[Stored items]
(** nkn, and the literal of a filter that allows some countries. *)
Class MainOps := {
  NewAccount : bytes → res bytes;                     (* from a seed; its private key *)
  NewWallet : bytes → res wallet;
  NewMultiClient : bytes → string → Z → res string;   (* account, identifier, clients; its address *)
  PubKey : bytes → string;                            (* of an account, in hexadecimal *)
  AllowCountries : list string → IPFilter
}.

(** The address of a client: its identifier, a dot, its public key. *)
Class MainLaws `(MainOps) : Prop := {
  client_addr account id n a :
    NewMultiClient account id n = Ok a → a = id +:+ "." +:+ PubKey account
}.
Context `{MM : !MainOps}.

Definition dialID : string := "alice".
Definition listenID : string := "bob".

(** The flags both programs have. *)
Record flags := mkFlags {
  f_n : Z; f_c : Z; f_s : string; f_a : string; f_d : bool; f_l : bool;
  f_country : string; f_tsn : string; f_tsp : string; f_price : string; f_mtu : Z
}.

(** Those of throughput and those of http only. *)
Record tpFlags := mkTpFlags { tf :> flags; f_m : Z; f_tmb : bool; f_tmbd : Z; f_u : bool }.
Record httpFlags := mkHttpFlags { hf :> flags; f_dir : string; f_http : string }.

(** [-country]: a location for each part between commas. *)
Definition locations (f : flags) : list string :=
  (λ w, String.string_of_list_ascii (TrimSpace w)) <$> Split "," (String.list_ascii_of_string (f_country f)).
(** * Temporal-consistency rules of the work-management seed-data generator

    A shallow embedding of the date helpers ([src/utils/dates.py]) and of the
    generators that compose them ([src/generators/*.py]), with the properties
    stated for them.

    Modelling conventions.

    - A [datetime] is an integer number of microseconds counted from
      midnight of proleptic ordinal day 0 (ordinal 1 is 0001-01-01, as in
      Python's [date.toordinal]), a [date] is an ordinal day number and a
      [timedelta] is a number of microseconds.  Python's datetimes are
      naive, have microsecond resolution and are compared and subtracted
      exactly, so this is the arithmetic the source performs; the bounded
      range of Python's dates (years 1 to 9999, [OverflowError] outside)
      is not modelled.
    - The records passed between the generators carry ISO-8601 strings
      that the consumer parses back with [datetime.fromisoformat]; the
      two are inverse to each other on naive datetimes, and the order of
      the fixed-width strings is the order of the instants, so the
      records here carry the time values themselves.
    - The shared pseudo-random stream is made explicit: every function
      takes the variates it draws as arguments, one argument or record
      field per call site of the [random] module.  Variates and the
      floating-point arithmetic on them are idealised as exact rationals
      ([Q]).  A result can differ from that of the floating-point
      arithmetic by a microsecond, or by one in a count taken with
      [int]; the properties that depend on it state where they hold:
      on windows of at most 7300 days, where the floating-point seconds
      of a window give its microseconds back, and as bounds on a count
      rather than its value. *)

From Stdlib Require Import ZArith QArith Qround Lia Lqa Ascii String.
From stdpp Require Import base option list sorting strings gmap.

● **TASK TO COMPLETE**
Given the records above, restate word for word only the lines starting at the one with "NewMultiClient : bytes" and ending at the one with "Definition dialID : string".

● **SOLUTION TO THE EXERCISE**
  NewMultiClient : bytes → string → Z → res string;   (* account, identifier, clients; its address *)
  PubKey : bytes → string;                            (* of an account, in hexadecimal *)
  AllowCountries : list string → IPFilter
}.

(** The address of a client: its identifier, a dot, its public key. *)
Class MainLaws `(MainOps) : Prop := {
  client_addr account id n a :
    NewMultiClient account id n = Ok a → a = id +:+ "." +:+ PubKey account
}.
Context `{MM : !MainOps}.

Definition dialID : string := "alice".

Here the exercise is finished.